Vient ensuite la légende de la sorcière et la pièce maudite. L’autrice fait naître l’une de l’autre, nourrissant la légende. La pièce, à l’auteur inconnu, parle d’un enfant qui passe de l’autre côté, dans le Rével et rencontre une sorcière qui veut le garder auprès d’elle. Le conte est ambigu, et la sorcière fait partie du folklore local, on lui attribue les malheurs et le mauvais œil. Le groupe de Clarence, qui n’a pas connu le drame survenu à la première représentation, propose d’exorciser cette superstition. Mais les incidents se multiplient : un début d’incendie, des accessoires grouillants de vers. Le technicien du théâtre, très croyant, les met en garde, cela n’est pas une bonne idée de réveiller la sorcière.
Une autre qui y croit dur comme fer, c’est la petite sœur de Clarence, qui observe sa cousine chaque nuit et la voit jouer avec les ombres... et s’en faire obéir ! Elle la sait donc capable d’affronter et vaincre la sorcière.

Il arrive quelques mésaventures à Cass, mais seule ou avec un petit coup de main, la jeune fille ne se laisse pas paralyser par la timidité ni par la peur, et elle va mener sa petite enquête, découvrant par un aveu -un peu brutalement amené- qui est Silence, l’auteur de la pièce, et son histoire tragique dont il s’est inspiré. Attaquée par l’ombre à plusieurs reprises, Cass fait le vide autour d’elle pour l’affronter et la renvoyer d’où elle vient pour qu’elle cesse de faire du mal : les blagues de mauvais goût se sont en effet muées en crimes sanglants en ville.

Le roman qu’on croyait fortement réaliste, jouant sur les croyances et les phobies, opposant la peur collective d’un mythe à la peur intime de Cass, prend alors des accents franchement fantastique. Si le doute demeure quelques chapitres, où on se demande si les personnages ne voient pas ce que leur frayeur leur dit de voir, comme une hallucination malsaine, les duels de Cass contre l’ombre achèvent de nous convaincre. Quand l’ado décide d’aller dans le Rével, on a totalement basculé. La dernière partie relève quasi de la dark fantasy, et malgré les nombreuses zones d’ombre laissées par la narration à la première personne, elle est fortement alléchante sur les capacités de Pascaline Nolot à nous proposer des univers hors des sentiers rebattus du genre. Ce dernier passage est aussi l’occasion pour elle de bousculer tous nos présupposés et de nous faire adopter un point de vue totalement différent sur les événements, loin de celui de Cass qui a été forgé par les dires de ses proches. Un de ses personnages du Rével, pas très sympathique -mais il a ses raisons, suffisamment pour un roman- dit qu’il n’y a pas histoire plus drôle que racontée par quelqu’un qui n’y a rien compris. Et cela résume bien « Sorcière des Ombres » : un bout d’histoire à rattacher à un ensemble plus large, un bout vu par le mauvais côté de la lorgnette.
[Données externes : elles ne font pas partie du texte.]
(** * qlib.backtest.high_performance_ds: quotes, single metrics and order
    indicators

    A shallow embedding of [qlib/backtest/high_performance_ds.py].  Python
    exceptions are values of an error monad, [None] is [option]'s [None],
    float64 cells are the kernel's binary64 floats (so that a NaN really is a
    NaN: it compares different from everything, itself included), a [dict]
    keyed by strings is a [gmap string _], and the mutation of an indicator is
    explicit state passing. *)

From Stdlib Require Import Floats ZArith Uint63.
From stdpp Require Import gmap strings list fin_maps.

Local Open Scope string_scope.

(** ** Python: exceptions, [None], [dict] subscription *)

Inductive exn : Type :=
| ValueError (msg : string)
| KeyError (key : string)
| IndexError.

Inductive result (A : Type) : Type :=
| Ok (a : A)
| Raise (e : exn).
Arguments Ok {A} a.
Arguments Raise {A} e.

(** Sequencing: an exception raised by the first statement propagates. *)
#[global] Instance result_bind : MBind result :=
  λ A B k c, match c with
             | Ok a => k a
             | Raise e => Raise e
             end.
#[global] Instance result_ret : MRet result := λ A a, Ok a.

(** [d[key]] on a [dict] with string keys: [KeyError(key)] when absent. *)
Definition getitem {V : Type} (d : gmap string V) (key : string) : result V :=
  match d !! key with
  | Some v => Ok v
  | None => Raise (KeyError key)
  end.

(** [a[i]] on a sequence, [i >= 0]: [IndexError] out of range. *)
Definition seq_getitem {A : Type} (a : list A) (i : nat) : result A :=
  match a !! i with
  | Some x => Ok x
  | None => Raise IndexError
  end.

(** [pd.Timestamp] and [np.timedelta64], both counted in nanoseconds. *)
Abbreviation Timestamp := Z (only parsing).
Abbreviation Timedelta := Z (only parsing).
(** * Plywood: the Druid and SQL externals

    A shallow embedding of the query planner of [DruidExternal]
    (shape selection, split lowering, having push-down, the nested
    group-by rewrite, introspection), of the clause assembly of
    [SQLExternal] and of the references of the algebra
    ([RefExpression]), together with the properties the specification
    states about them and further properties of the code. *)

From Stdlib Require Import String Ascii List Bool ZArith Lia.
From Stdlib Require Import DecimalString DecimalNat.
Import ListNotations.
Open Scope string_scope.

Set Implicit Arguments.

(* ====================================================================== *)
(** ** Results of fallible code *)
(* ====================================================================== *)

(** A JavaScript call either returns a value or throws an [Error] that
    carries a message. *)
Inductive result (A : Type) : Type :=
| Ok (value : A)
| Throw (message : string).

Arguments Ok {A} value.
Arguments Throw {A} message.

(** Sequencing: the rest of the code runs on the value, an error ends
    the call. *)
Definition rbind {A B} (r : result A) (k : A -> result B) : result B :=
  match r with
  | Ok a => k a
  | Throw m => Throw m
  end.
(** C9. A request of [getUserProject] by somebody who does not own the
    project has the very outcome (response, store, console) of the same
    request for an identifier that no project has. *)
Theorem foreign_project_as_missing env userB projectId missingId w p :
  websiteProject (db w) !! projectId = Some p ->
  authenticated userB <> Some (p_userId p) ->
  websiteProject (db w) !! missingId = None ->
  getUserProject env userB projectId w = getUserProject env userB missingId w.
Proof.
  intros Hp Hb Hm. unfold_calls.
  destruct (authenticated userB) as [uid|]; [|done].
  destruct (fault env ProjectFind); simpl; [done|].
  rewrite Hp, Hm. rewrite decide_False by congruence. done.
Qed.

(** C10. For an authenticated caller without a user row, [getUserCredits]
    answers 200 with a balance of 0 and changes nothing. *)
Theorem credits_of_unknown_user env userId uid w :
  authenticated userId = Some uid ->
  user (db w) !! uid = None ->
  fault env CreditsFindUser = None ->
  getUserCredits env userId w = (Ok (json (CreditsBody 0)), w).
Proof.
  intros Ha Hu Hf. unfold_calls. rewrite Ha, Hf. simpl. now rewrite Hu.
Qed.

(** The [try] block never writes to the console. *)
Lemma generation_console env j w o w' :
  generation env j w = (o, w') -> console w' = console w.
Proof. intros H. run_in H; simplify_eq; done. Qed.

(** When the enhancement call is rejected, nothing else has happened. *)
Lemma generation_enhance_throws env j w e :
  ai env (Enhance (job_prompt j)) = Throw e ->
  generation env j w =
  (Throw e, {| db := db w; console := console w;
               ai_calls := ai_calls w ++ [Enhance (job_prompt j)] |}).
Proof. intros He. unfold_calls. now rewrite He. Qed.

(** Once the two notices are written, the generation request is sent. *)
Lemma generation_reaches_completion env j w content o w' :
  ai env (Enhance (job_prompt j)) = Ok content ->
  fault env LogEnhanced = None -> fault env LogStart = None ->
  generation env j w = (o, w') ->
  ai_calls w' =
  ai_calls w ++ [Enhance (job_prompt j);
                 Generate (enhanced_or (job_prompt j) content)].
Proof.
  intros He H1 H2 H. run_in H; simplify_eq; simpl.
  all: now rewrite <- app_assoc.
Qed.

(** The refund of the empty-output path is rejected: the [try] block ends
    with that error. *)
Lemma generation_refund_rejected env j w content code e :
  ai env (Enhance (job_prompt j)) = Ok content ->
  fault env LogEnhanced = None -> fault env LogStart = None ->
  ai env (Generate (enhanced_or (job_prompt j) content)) = Ok code ->
  sanitize (default [] code) = [] ->
  fault env LogFailure = None ->
  fault env RefundEmpty = Some e ->
  exists w', generation env j w = (Throw e, w').
Proof.
  intros He H1 H2 Hc Hs H3 H4. unfold_calls.
  rewrite He. simpl. rewrite H1, H2. simpl. rewrite Hc. simpl.
  rewrite Hs. simpl. rewrite H3, H4. simpl. eauto.
Qed.

Lemma background_run env j w :
  (exists w', generation env j w = (Ok tt, w') /\
              background env j w = (Ok tt, w')) \/
  (exists e w', generation env j w = (Throw e, w')).
Proof.
  destruct (generation env j w) as [[[]|e] w'] eqn:H; [left|right]; eauto.
  eexists. split; [done|]. unfold background, try_catch. now rewrite H.
Qed.

(** C1, amended. After a successful debit: when no call is rejected, exactly
    one of the two outcomes holds (a version without a refund, or a refund of
    5 without a version); when the [try] block throws while no version of the
    project exists, none exists at the end and the refund of 5 is credited
    provided the refund call is not rejected; in every case the balance ends
    at its debited value or exactly 5 above it, and the project has at most
    one version. *)
Theorem debit_matched_amended env userId prompt w0 res j w1 :
  store_wf (db w0) = true ->
  createUserProject_sync env userId prompt w0 = (Ok (res, Some j), w1) ->
  let w2 := (background env j w1).2 in
  (no_fault env -> debit_matched w1 w2 j) /\
  (forall e w',
     generation env j w1 = (Throw e, w') -> ~ version_persisted w' j ->
     ~ version_persisted w2 j /\
     (fault env RefundCatch = None -> refund_credited w1 w2 j)) /\
  (exists b, balance w1 (job_userId j) = Some b /\
             (balance w2 (job_userId j) = Some b \/
              balance w2 (job_userId j) = Some (b + 5))) /\
  (length (versions_of w2 (job_projectId j)) <= 1)%nat.
Proof.
  intros Hwf Hs.
  destruct (sync_started _ _ _ _ _ _ _ Hs)
    as (uid & p & u & _ & _ & _ & _ & _ & -> & Hb & Hpr & Hv & _).
  assert (versions_of w1 (next_id (db w0)) = []) as Hnil.
  { unfold versions_of. rewrite Hv. now apply wf_fresh. }
  destruct (balance_user _ _ _ Hb) as (u1 & Hu1 & Hcr).
  cbv zeta. simpl. repeat split.
  - intros [Hf Hai].
    destruct (Hai (Enhance p)) as [e He].
    destruct (Hai (Generate (enhanced_or p e))) as [code Hcode].
    destruct (generation_completes env
                {| job_userId := uid; job_prompt := p;
                   job_projectId := next_id (db w0) |}
                w1 u1 _ e code Hf Hu1 Hpr He Hcode)
      as (w2 & Hg & _ & _ & Hcase).
    rewrite (background_ok _ _ _ _ Hg). simpl in *.
    unfold debit_matched, version_persisted, refund_credited, balance.
    unfold versions_of in *. simpl.
    destruct (JsString.truthy _).
    + destruct Hcase as (Hus & Hver & _). left. rewrite Hus, Hver, Hu1.
      rewrite filter_app, Hnil, filter_cons_True by done. simpl.
      split; [done|]. intros (b & ? & ?). simplify_eq. lia.
    + destruct Hcase as (Hus & Hver & _). right. rewrite Hus, Hver, Hu1.
      rewrite lookup_insert_eq. simpl. split; [eauto|]. tauto.
  - destruct (background_catch _ _ _ _ _ H) as (w2 & -> & _ & _ & Hver & _).
    unfold version_persisted, versions_of in *. simpl in *.
    now rewrite Hver.
  - intros Hrc.
    destruct (background_catch _ _ _ _ _ H) as (w2 & -> & _ & _ & _ & _ & Hus).
    exists (credits u - 5). split; [done|]. unfold balance. simpl.
    rewrite Hus, Hrc. simpl. rewrite Hu1, lookup_insert_eq. simpl.
    f_equal. lia.
  - destruct (background env _ w1) as [o w2] eqn:Hbg.
    destruct (background_outcomes env
                {| job_userId := uid; job_prompt := p;
                   job_projectId := next_id (db w0) |} w1 _ o w2 Hb Hbg)
      as (_ & Hbal & _).
    eauto.
  - destruct (background env _ w1) as [o w2] eqn:Hbg.
    destruct (background_outcomes env
                {| job_userId := uid; job_prompt := p;
                   job_projectId := next_id (db w0) |} w1 _ o w2 Hb Hbg)
      as (_ & _ & [Hver | (v & Hv1 & Hver)]);
      unfold versions_of in *; simpl in *; rewrite Hver.
    + rewrite Hnil. simpl. lia.
    + rewrite filter_app, Hnil. simpl.
      rewrite filter_cons_True by done. simpl. lia.
Qed.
Et c’est aussi cela qui est fantastique : d’une histoire sur la timidité, l’autrice ne se contente pas dun texte avec un début un milieu et une fin (enfin, si, un peu, rassurez-vous) mais en fait un satellite de quelque chose de bien plus grand, une petite histoire sans grande importance en marge d’une plus grande.
Mais pour Cass, ce n’est pas rien, c’est aussi le cheminement initiatique qui la conduit à ce fameux déclic, cette prise de conscience de toutes ses autres qualités masquées par sa timidité, et du trop d’importance qu’elle donne à cette dernière. Une thérapie fantastique, à haut risque, pour un procédé littéraire classique.

« Sorcière des ombres » s’avère donc un thriller fantastique atypique, prenant son temps pour se mettre en place autour de son héroïne-narratrice, installant lentement son atmosphère malsaine, jouant en permanence avec l’avalanche d’émotions contradictoires qui assaillent Cass, de son refus de se mettre en avant à ses réflexes de protéger sa petite cousine. Sous des aspects de roman d’apprentissage adolescent, le fantastique finit par percer, bien sombre et terrifiant. Et si quelques passages sont un peu gros ou faciles, tout s’imbrique à la perfection pour nous bombarder d’informations et de fausses pistes, retardant au maximum la conclusion que tout cela n’est pas naturel. Mais, on le verra, tout n’est pas non plus du fait de la sorcière... La leçon finale rappelle les dégâts causés par les peurs irrationnelles de l’espèce humaine.

Bref, c’était sinueux, tordu, très immersif dans la peau d’une ado mal dedans, et bien flippant jusqu’au bout. Pour les plus grands qui n’ont pas froid aux yeux.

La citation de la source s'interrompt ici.